I've looked all over the internet for diagrams and I am totally stumped. The amplifier will have an output impedance of around 0. It is defined as the resistance between two points of a conductor when a constant potential difference of 1 volt, applied to these points, produces in the conductor a current of 1 ampere, the conductor not being the seat of any electromotive force. The subs have a 4ohm impedance and a 150watt rms per sub, with a peak power of 300 watts each. Your mono, 1-channel amp has 2 sets of speaker output terminals, wired together inside the amp, for convenience, and if you hook a speaker to each terminal it would result in the two speakers being wired in parallel, cutting the total impedance in half. The amps you mention can both handle them wired as a 2-ohm load, but would probably overheat and shut down with the ½-ohm load.
I am dumbing this down a bit and removing some physics lingo. If you bought your gear from Crutchfield, you could call Tech Support for free help troubleshooting your system. For immediate help, you can contact them via phone or chat - just click on the phone icon at the very top of this page. I am new to all of this sound stuff and I am wondering what amp to get to play them at their full potential. I did get an extra pair of subs from kicker though.
Unfortunately, we're only licensed to sell gear in the United States and Canada. That would make them 2ohm correct? The owners manual for the Kenwood says in bridged I have 500 rms 4ohm, while the sub is 500 rms 4 ohms. I can tell you that you should never connect subs of different impedances together to the same amplifier - the lower impedance subs will get more power than the higher impedance subs, resulting in unbalanced sound levels and potentially blown subs. The number after the D is the impedance of the voice coils. I can explain more if you are interested. The sub and amp you need depends on what you want to hear.

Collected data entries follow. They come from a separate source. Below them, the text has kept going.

(* ===== verification/TemplateExample.v ===== *)
(** The standalone exerciser of the template engine (tmpl-render.c) with the
    sample template of the test suite. *)

From Stdlib Require Import String.
From S2P Require Import Prelude CLib Streams Template TemplateFacts TemplateSem.

(** Characters on standard output, the last one first. *)
Definition tmpl_putc_stdout (ctx : list Z) (c : Z) : list Z * Z := (c :: ctx, c).

(** [tmpl_map_set(m, key, tmpl_string(s))] *)
Definition set_string (m : tmpl_value) (key s : string) : outcome tmpl_value :=
  v ← tmpl_string (Some (str s ++ [0])); Done (tmpl_map_set m (str key) v).

Definition set_bool (m : tmpl_value) (key : string) (b : bool) : tmpl_value := tmpl_map_set m (str key) (TMPL_BOOL b).

Definition make_context : outcome tmpl_value :=
  let root := TMPL_MAP [] in
  let opts := TMPL_MAP [] in
  let keys := TMPL_LIST [] in
  let opts := set_bool opts "html" true in
  let opts := set_bool opts "verbose" false in
  let opts := set_bool opts "fingerprint" false in
  let opts := set_bool opts "skshash" false in
  let root := tmpl_map_set root (str "opts") opts in
  let k := TMPL_MAP [] in
  k ← set_string k "bits_padded" " 4096";
  k ← set_string k "algo_char" "R";
  k ← set_string k "keyid_hex16" "0E3A94C3E83002DA";
  k ← set_string k "date_str" "2008/06/03";
  let k := set_bool k "revoked" false in
  let k := set_bool k "has_primary_uid" true in
  k ← set_string k "primary_uid" "Jonathan McDowell <noodles@earth.li>";
  let uids := TMPL_LIST [] in
  uid ← set_string (TMPL_MAP []) "text" "Other UID with <markup>";
  let uids := tmpl_list_append uids uid in
  uid ← set_string (TMPL_MAP []) "text" "More UID";
  let uids := tmpl_list_append uids uid in
  let k := tmpl_map_set k (str "other_uids") uids in
  let keys := tmpl_list_append keys k in
  Done (tmpl_map_set root (str "keys") keys).

(** [main(argc, argv)]: the exit code and what was printed, in order. *)
Definition main (file : list Z -> option (list Z)) (args : list (list Z)) : outcome (list Z * Z) :=
  match args with
  | [path] =>
      match tmpl_load_file file (Some path) with
      | None => Done ([], 1)
      | Some source =>
          root ← make_context;
          '(out, rc) ← tmpl_render tmpl_putc_stdout (Some source) root [];
          Done (rev out, if rc <? 0 then 1 else 0)
      end
  | _ => Done ([], 2)
  end.

(** * The sample template *)

Definition path (segs : list string) : name := Path (map str segs).
Definition var (x : string) : node := Var false (path [x]).
Definition text (s : string) : node := Text (str s).

(** Inside [{{#opts.html}}]. *)
Definition if_html (body : list node) : node := Section_ false (path ["opts"; "html"]%string) body.

(** [<a href="lookup?op=OP&search=0x{{keyid_hex16}}">] *)
Definition anchor (op : string) : list node :=
  [Text (str "<a href=" ++ [34] ++ str "lookup?op=" ++ str op ++ str "&search=0x"); var "keyid_hex16"; Text [34; 62]].

Definition sample_template : list node :=
  [ if_html [Text (str "<pre>" ++ [10])];
    Text (str "Type   bits/keyID    Date       User ID" ++ [10]);
    Section_ false (path ["keys"]%string)
      [ text "pub  "; var "bits_padded"; var "algo_char"; text "/"; if_html (anchor "get"); text "0x";
        var "keyid_hex16"; if_html [text "</a>"]; text " "; var "date_str"; text " ";
        Section_ false (path ["has_primary_uid"]%string)
          [if_html (anchor "vindex"); var "primary_uid"; if_html [text "</a>"]];
        Section_ false (path ["revoked"]%string) [text " *** REVOKED ***"]; Text [10];
        Section_ false (path ["other_uids"]%string)
          [ text "                                "; if_html (anchor "vindex"); var "text"; if_html [text "</a>"]; Text [10] ]
      ];
    if_html [Text (str "</pre>" ++ [10])] ].

(** What the sample template means in the context of the exerciser. *)
Definition sample_output : list Z :=
  let a op := str "<a href=" ++ [34] ++ str "lookup?op=" ++ str op ++ str "&search=0x0E3A94C3E83002DA" ++ [34; 62] in
  str "<pre>" ++ [10] ++ str "Type   bits/keyID    Date       User ID" ++ [10] ++
  str "pub   4096R/" ++ a "get"%string ++ str "0x0E3A94C3E83002DA</a> 2008/06/03 " ++
  a "vindex"%string ++ str "Jonathan McDowell &lt;noodles@earth.li&gt;</a>" ++ [10] ++
  str "                                " ++ a "vindex"%string ++ str "Other UID with &lt;markup&gt;</a>" ++ [10] ++
  str "                                " ++ a "vindex"%string ++ str "More UID</a>" ++ [10] ++
  str "</pre>" ++ [10].

Lemma sample_ok : Forall node_ok sample_template.
Proof.
  unfold sample_template. repeat constructor; try done; try (intros H; vm_compute in H; naive_solver).
Qed.

(** The exerciser prints the page the test expects. *)
Lemma sample_main : main (fun _ => Some (print_nodes sample_template)) [str "sample-template.html"] = Done (sample_output, 0).
Proof. vm_compute. reflexivity. Qed.

Lemma tmpl_render_meaning_witness : exists root, make_context = Done root /\
  tmpl_render tmpl_putc_stdout (Some (print_nodes sample_template)) root [] =
    Done (emit_str tmpl_putc_stdout (meanings [Some root] sample_template) []) /\
  meanings [Some root] sample_template = sample_output.
Proof.
  eexists. split; [vm_compute; reflexivity|]. split; [|vm_compute; reflexivity].
  apply tmpl_render_meaning; [exact sample_ok | vm_compute; reflexivity].
Defined.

Are most 4 ohm amps 2 ohm stable? It sounds awesome, just hot! So, using one of those math formulas, an amplifier that provides 100 watts of power through a 4-ohm speaker, will produce 200 watts through a 2-ohm speaker, because it's easier to push that reduced load. Or do I need to add a new amp to help them out? For more wiring specifics, check out our. At this stage, it really depends on the specifications of the speaker, whether or not it will be able to take the load, s it is important to do the right matching of resistance or impedance in order to keep the equipment safe. In this configuration, the two subwoofers are wired together in parallel. For instance, the same power source creates 100 watts of power through a 4-ohm speaker, while 200 watts pass through a 2-ohm speaker. I was planning on running them at 2 ohms wired as shown in your earlier reply to me. In both setups, each sub's voice coils are wired together in series, while the two subs themselves are wired together in parallel.

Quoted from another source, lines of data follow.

(* ===== verification/Aged.v ===== *)
(** Expired and old keys (aged.c): durations, creation and expiration times, and
    the commands that list, dump and delete the keys that are too old. *)

From Stdlib Require Import String.
From S2P Require Import Prelude CLib OpenPGP Streams Packets Armor Keys KeyId Decode KeyUpdate DbCtx.

(** * Times *)

Definition parse_age_string (s : option (list Z)) : Z :=
  match s with
  | None | Some [] => 0
  | Some s =>
      let '(val, end_) := strtol s in
      if (val <=? 0) || bool_decide (end_ = s) then 0
      else
        match end_ with
        | [] => i64 (i64 (val * 365) * 86400)
        | c :: _ =>
            if (c =? 121) || (c =? 89) then i64 (i64 (val * 365) * 86400)
            else if (c =? 100) || (c =? 68) then i64 (val * 86400)
            else if (c =? 104) || (c =? 72) then i64 (val * 3600)
            else if (c =? 115) || (c =? 83) then val
            else 0
        end
  end.

Definition key_creation_time (key : openpgp_publickey) : outcome Z :=
  if pkt_length (pk_publickey key) <? 5 then Done 0 else rd_be (pkt_data (pk_publickey key)) 1 4 0.

(** The length of the subpacket at [offset] and where it begins; [None] when the
    length does not fit into the area. *)
Definition keyexpiry_sublen (data : list Z) (sub_len offset : Z) : outcome (option (Z * Z)) :=
  l ← data.[offset];
  let offset := offset + 1 in
  if (191 <? l) && (l <? 255) then
    b ← data.[offset]; Done (Some (Z.shiftl (l - 192) 8 + b + 192, offset + 1))
  else if l =? 255 then
    if sub_len <? offset + 4 then Done None
    else n ← rd_be data offset 4 0; Done (Some (n, offset + 4))
  else Done (Some (l, offset)).

(** [while (offset + 2 < sub_len)] on the area [data]. *)
Fixpoint keyexpiry_loop (fuel : nat) (data : list Z) (sub_len offset : Z) : outcome Z :=
  if offset + 2 <? sub_len then
    match fuel with
    | O => Fault OutOfFuel
    | S fuel =>
        r ← keyexpiry_sublen data sub_len offset;
        match r with
        | None => Done 0
        | Some (packet_len, offset) =>
            if (packet_len =? 0) || (u64 (sub_len - offset) <? packet_len) then Done 0
            else
              t ← data.[offset];
              if (Z.land t 0x7f =? OPENPGP_SIGSUB_KEYEXPIRY) && (5 <=? packet_len)
              then rd_be data (offset + 1) 4 0
              else keyexpiry_loop fuel data sub_len (offset + packet_len)
        end
    end
  else Done 0.

Definition find_keyexpiry_in_sig (sig : openpgp_packet) : outcome Z :=
  if pkt_length sig <? 6 then Done 0
  else
    v ← (pkt_data sig).[0];
    if negb ((v =? 4) || (v =? 5)) then Done 0
    else
      let data := drop 4 (pkt_data sig) in
      let data_len := pkt_length sig - 4 in
      if data_len <? 2 then Done 0
      else
        h ← data.[0];
        l ← data.[1];
        let sub_len := Z.shiftl h 8 + l + 2 in
        if data_len <? sub_len then Done 0 else keyexpiry_loop (length data) data sub_len 2.

(** The signatures of one user id. *)
Fixpoint latest_in_sigs (creation : Z) (sigs : list openpgp_packet) (latest : Z) : outcome Z :=
  match sigs with
  | [] => Done latest
  | sig :: sigs =>
      expiry_offset ← find_keyexpiry_in_sig sig;
      if expiry_offset =? 0 then latest_in_sigs creation sigs latest
      else
        let candidate := creation + expiry_offset in
        latest_in_sigs creation sigs (if latest <? candidate then candidate else latest)
  end.

Fixpoint latest_in_uids (creation : Z) (uids : list openpgp_signedpacket) (latest : Z) : outcome Z :=
  match uids with
  | [] => Done latest
  | uid :: uids => latest ← latest_in_sigs creation (sp_sigs uid) latest; latest_in_uids creation uids latest
  end.

Definition key_expiration_time (key : openpgp_publickey) : outcome Z :=
  let data := pkt_data (pk_publickey key) in
  let length := pkt_length (pk_publickey key) in
  if length <? 5 then Done 0
  else
    creation ← key_creation_time key;
    if creation =? 0 then Done 0
    else
      v ← data.[0];
      if (v =? 2) || (v =? 3) then
        if length <? 7 then Done 0
        else
          h ← data.[5];
          l ← data.[6];
          let days := (Z.shiftl h 8 + l) mod 2 ^ 16 in
          Done (if days =? 0 then 0 else creation + days * 86400)
      else latest_in_uids creation (pk_uids key) 0.

Definition key_is_aged_or_expired (key : openpgp_publickey) (now max_age : Z) : outcome bool :=
  creation ← key_creation_time key;
  if creation =? 0 then Done false
  else if (0 <? max_age) && (i64 (creation + max_age) <? now) then Done true
  else
    expiration ← key_expiration_time key;
    Done (negb (expiration =? 0) && (expiration <? now)).

(** * The commands *)

Record aged_walk_ctx : Type := mkWalk { wk_now : Z; wk_max_age : Z; wk_count : Z; wk_errors : Z }.

Section Commands.
Context {HF : Hashes} {BC : BuildConfig}.

Definition walk_count (w : aged_walk_ctx) : aged_walk_ctx :=
  mkWalk (wk_now w) (wk_max_age w) (i32 (wk_count w + 1)) (wk_errors w).

Definition walk_error (w : aged_walk_ctx) : aged_walk_ctx :=
  mkWalk (wk_now w) (wk_max_age w) (wk_count w) (i32 (wk_errors w + 1)).

Definition print_fingerprint (fp : openpgp_fingerprint) : outcome (list Z) :=
  bs ← memcpy_from (fp_bytes fp) 0 (fp_length fp); Done (hex_of_bytes true bs ++ [10]).

(** The callback's context and what it printed. *)
Definition aged_list_cb (ctx : aged_walk_ctx * list Z) (key : openpgp_publickey) : outcome (aged_walk_ctx * list Z) :=
  let '(state, printed) := ctx in
  aged ← key_is_aged_or_expired key (wk_now state) (wk_max_age state);
  if negb aged then Done (state, printed)
  else
    '(rc, fp) ← get_fingerprint (pk_publickey key);
    if negb (status_ok rc) then Done (walk_error state, printed)
    else line ← print_fingerprint fp; Done (walk_count state, printed ++ line).

(** Standard output is a [Sink]. *)
Definition aged_dump_cb {S} `{Sink S} (binary : bool) (ctx : aged_walk_ctx * S) (key : openpgp_publickey)
    : outcome (aged_walk_ctx * S) :=
  let '(state, stdout) := ctx in
  aged ← key_is_aged_or_expired key (wk_now state) (wk_max_age state);
  if negb aged then Done (state, stdout)
  else
    packets ← flatten_publickey [key] [];
    stdout ← (if binary then '(s, _) ← write_openpgp_stream stdout packets; Done s
              else armor_openpgp_stream stdout packets);
    Done (walk_count state, stdout).

(** The array of fingerprints, whose capacity is doubled when it is full. *)
Definition aged_collect_cb (ctx : aged_walk_ctx * list openpgp_fingerprint * Z) (key : openpgp_publickey)
    : outcome (aged_walk_ctx * list openpgp_fingerprint * Z) :=
  let '(state, fps, capacity) := ctx in
  aged ← key_is_aged_or_expired key (wk_now state) (wk_max_age state);
  if negb aged then Done (state, fps, capacity)
  else
    '(rc, fp) ← get_fingerprint (pk_publickey key);
    if negb (status_ok rc) then Done (walk_error state, fps, capacity)
    else
      let capacity := if capacity <=? u64 (wk_count state)
                      then if capacity =? 0 then 32 else u64 (capacity * 2) else capacity in
      if (0 <=? wk_count state) && (wk_count state <? capacity)
      then Done (walk_count state, take (Z.to_nat (wk_count state)) fps ++ [fp], capacity)
      else Fault OutOfBounds.

(** [iterate_keys] with a callback. *)
Fixpoint foldM {A} (f : A -> openpgp_publickey -> outcome A) (a : A) (keys : list openpgp_publickey) : outcome A :=
  match keys with
  | [] => Done a
  | key :: keys => a ← f a key; foldM f a keys
  end.

Context {D : Type} {DB : KeyDb D} {DM : KeyDbMore D}.

Definition onak_cmd_aged (dbctx : option D) (now max_age : Z) : outcome (list Z * Z) :=
  match dbctx with
  | None => Done ([], 0)
  | Some dbctx =>
      '(state, printed) ← foldM aged_list_cb (mkWalk now max_age 0 0, []) (iterate_keys dbctx);
      Done (printed, wk_count state)
  end.

Definition onak_cmd_dump_aged {S} `{Sink S} (dbctx : option D) (stdout : S) (now max_age : Z) (binary : bool)
    : outcome (S * Z) :=
  match dbctx with
  | None => Done (stdout, 0)
  | Some dbctx =>
      '(state, stdout) ← foldM (aged_dump_cb binary) (mkWalk now max_age 0 0, stdout) (iterate_keys dbctx);
      Done (stdout, wk_count state)
  end.

(** [for (i = 0; i < ctx.base.count; i++)] *)
Fixpoint delete_loop (dbctx : D) (fps : list openpgp_fingerprint) (deleted : Z) : D * Z :=
  match fps with
  | [] => (dbctx, deleted)
  | fp :: fps =>
      let '(dbctx, rc) := delete_key dbctx fp false in
      delete_loop dbctx fps (if rc =? 0 then i32 (deleted + 1) else deleted)
  end.

Definition onak_cmd_clean_aged (dbctx : D) (now max_age : Z) : outcome (D * Z) :=
  '(state, fps, _) ← foldM aged_collect_cb (mkWalk now max_age 0 0, [], 0) (iterate_keys dbctx);
  Done (delete_loop dbctx (take (Z.to_nat (wk_count state)) fps) 0).

End Commands.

Don't run your amp at that load. Working in a music store in Austin, Texas, I spent a few years manufacturing, installing, repairing, and operating sound systems. With a difference of 2. There is no amplifier with an output impedance of 2 ohm. How can I wire these so that I get Max performance with out over heating the amp. Think of the or music as the water flowing through the pipe.
I've also read online people testing with a power meter to confirm around 50 watts to each door sub. Sorry if I sound confused, the true is that I really am, as Im just entering in the world of car audio. You need to provide more information in order for me to give you a meaningful answer. You can always upgrade the amp later if it isn't. The higher the wattage and associated ohm count, the more energy moves between the amp and speaker. Keep up the good work. With said amp, I'd get the most power out of it.

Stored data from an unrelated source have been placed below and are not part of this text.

(* ===== verification/AgedFacts.v ===== *)
(** Expiration times read what the signatures declare; the commands act on
    exactly the keys that are too old. *)

From Stdlib Require Import String.
From S2P Require Import Prelude CLib OpenPGP Streams Packets Armor Keys KeyId Decode Marshal KeyUpdate DbCtx Aged.

(** * The subpackets of a signature *)

Lemma rd_be_4 d o : Forall byte d -> 0 <= o -> o + 4 <= zlen d ->
  exists x, rd_be d o 4 0 = Done x /\ 0 <= x < 2 ^ 32.
Proof.
  intros Hd Ho Hl. rewrite (rd_be_value d o 4 0 0) by (done || lia). eexists. split; [done|].
  change (foldl _ 0 ?l) with (be_value l).
  pose proof (be_value_bound (take 4 (drop (Z.to_nat o) d))) as H. unfold zlen in *.
  rewrite length_take, length_drop in H. replace (4 `min` (length d - Z.to_nat o))%nat with 4%nat in H by lia.
  apply H. by apply Forall_take, Forall_drop.
Qed.

Lemma sublen_total data sub_len offset : Forall byte data -> sub_len <= zlen data -> 0 <= offset -> offset + 2 < sub_len ->
  exists r, keyexpiry_sublen data sub_len offset = Done r /\
    match r with Some (n, o) => 0 <= n < 2 ^ 33 /\ offset < o <= sub_len | None => True end.
Proof.
  intros Hd Hl Ho Hlt. unfold keyexpiry_sublen.
  destruct (rd_ok_byte data offset Hd) as (l & -> & Hb); [lia|]. cbn [mbind outcome_bind]. unfold byte in Hb.
  destruct (Z.ltb_spec 191 l), (Z.ltb_spec l 255); cbn [andb].
  - destruct (rd_ok_byte data (offset + 1) Hd) as (b & -> & Hb'); [lia|]. cbn [mbind outcome_bind]. eexists. split; [done|]. cbv beta iota.
    unfold byte in Hb'. rewrite shiftl_8. lia.
  - destruct (Z.eqb_spec l 255); [|eexists; split; [done|]; cbn; lia].
    destruct (Z.ltb_spec sub_len (offset + 1 + 4)); [by exists None|].
    destruct (rd_be_4 data (offset + 1) Hd) as (n & -> & Hn); [lia..|]. cbn [mbind outcome_bind]. eexists. split; [done|]. cbv beta iota. lia.
  - destruct (Z.eqb_spec l 255); [lia|]. eexists; split; [done|]; cbn; lia.
  - lia.
Qed.

Lemma keyexpiry_loop_total data sub_len : Forall byte data -> sub_len <= zlen data -> sub_len < 2 ^ 32 ->
  forall fuel offset, 0 <= offset -> sub_len - offset <= Z.of_nat fuel ->
  exists r, keyexpiry_loop fuel data sub_len offset = Done r /\ 0 <= r < 2 ^ 32.
Proof.
  intros Hd Hl H32. induction fuel as [|fuel IH]; intros offset Ho Hf; cbn [keyexpiry_loop];
    (destruct (Z.ltb_spec (offset + 2) sub_len); [|exists 0; auto with lia]); [lia|].
  destruct (sublen_total data sub_len offset) as (r & -> & Hr); [done..|].
  cbn [mbind outcome_bind]. destruct r as [[n o]|]; [|exists 0; auto with lia].
  rewrite u64_small by lia. destruct (Z.eqb_spec n 0); cbn [orb]; [exists 0; auto with lia|].
  destruct (Z.ltb_spec (sub_len - o) n); [exists 0; auto with lia|].
  destruct (rd_ok data o) as [t ->]; [lia|]. cbn [mbind outcome_bind].
  destruct (_ && (5 <=? n)) eqn:E; [|apply IH; lia]. zbool. apply rd_be_4; [done | lia | lia].
Qed.

(** The value of the first expiration subpacket. *)
Fixpoint declared (l : list subpacket) : Z :=
  match l with
  | [] => 0
  | s :: l => if (sub_type s =? OPENPGP_SIGSUB_KEYEXPIRY) && (4 <=? zlen (sub_body s)) then be_value (take 4 (sub_body s))
              else declared l
  end.

Definition sub_wf (s : subpacket) : Prop := 0 <= sub_type s < 128 /\ Forall byte (sub_body s).

Lemma sublen_encode pre n rest sub_len : 1 <= n -> zlen pre + zlen (sub_length_octets n) + n <= sub_len -> sub_len < 2 ^ 17 ->
  keyexpiry_sublen (pre ++ sub_length_octets n ++ rest) sub_len (zlen pre) = Done (Some (n, zlen pre + zlen (sub_length_octets n))).
Proof.
  intros Hn Hl H17. pose proof (zlen_nonneg pre). revert Hl.
  unfold keyexpiry_sublen, sub_length_octets. destruct (Z.ltb_spec n 192); [intros Hl|].
  { cbn [app]. rewrite rd_mid. cbn [mbind outcome_bind].
    destruct (Z.ltb_spec 191 n), (Z.ltb_spec n 255), (Z.eqb_spec n 255); try lia; done. }
  destruct (Z.ltb_spec n 8384); intros Hl.
  - cbn [app]. change (zlen [_; _]) with 2 in *. rewrite rd_mid. cbn [mbind outcome_bind].
    set (q := (n - 192) / 256). assert (Hq : 0 <= q < 32 /\ (n - 192) mod 256 = n - 192 - 256 * q)
      by (unfold q; split; Z.div_mod_to_equations; lia). rewrite (proj2 Hq).
    destruct (Z.ltb_spec 191 (q + 192)), (Z.ltb_spec (q + 192) 255); try lia. cbn [andb].
    change (pre ++ q + 192 :: ?x :: rest) with (pre ++ [q + 192] ++ x :: rest). rewrite app_assoc.
    rewrite rd_mid' by (rewrite zlen_app; done). cbn [mbind outcome_bind]. rewrite shiftl_8. do 3 f_equal; lia.
  - change (zlen (255 :: htonl_bytes n)) with 5 in *. cbn [app]. rewrite rd_mid. cbn [mbind outcome_bind].
    change ((191 <? 255) && (255 <? 255)) with false. change (255 =? 255) with true. cbv iota.
    destruct (Z.ltb_spec sub_len (zlen pre + 1 + 4)); [lia|].
    change (pre ++ 255 :: htonl_bytes n ++ rest) with (pre ++ [255] ++ (htonl_bytes n ++ rest)). rewrite app_assoc.
    rewrite rd_be_mid by (apply htonl_bytes_byte || done || lia || (rewrite zlen_app; done)).
    cbn [mbind outcome_bind]. rewrite be_value_htonl by lia. do 3 f_equal. lia.
Qed.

Is it a subwoofer or full range? Their toll-free number is on your invoice. For example, at 41 hertz the lowest note on a standard bass guitar , the impedance of a speaker might be 10 ohms. Good thing about it too is you don't need to change anything on the amp. Do you happen to know why? It will become clearer in a minute. Type in your own numbers in the form to convert the units! For your car, I'd just be curious to know if your battery can hack it. And yes, the amp's instructions mean that when the amplifier gets bridged to one-channel mode, it can safely drive loads from 4- to 8-ohms. The speaker itself in a car serves to amplify sound.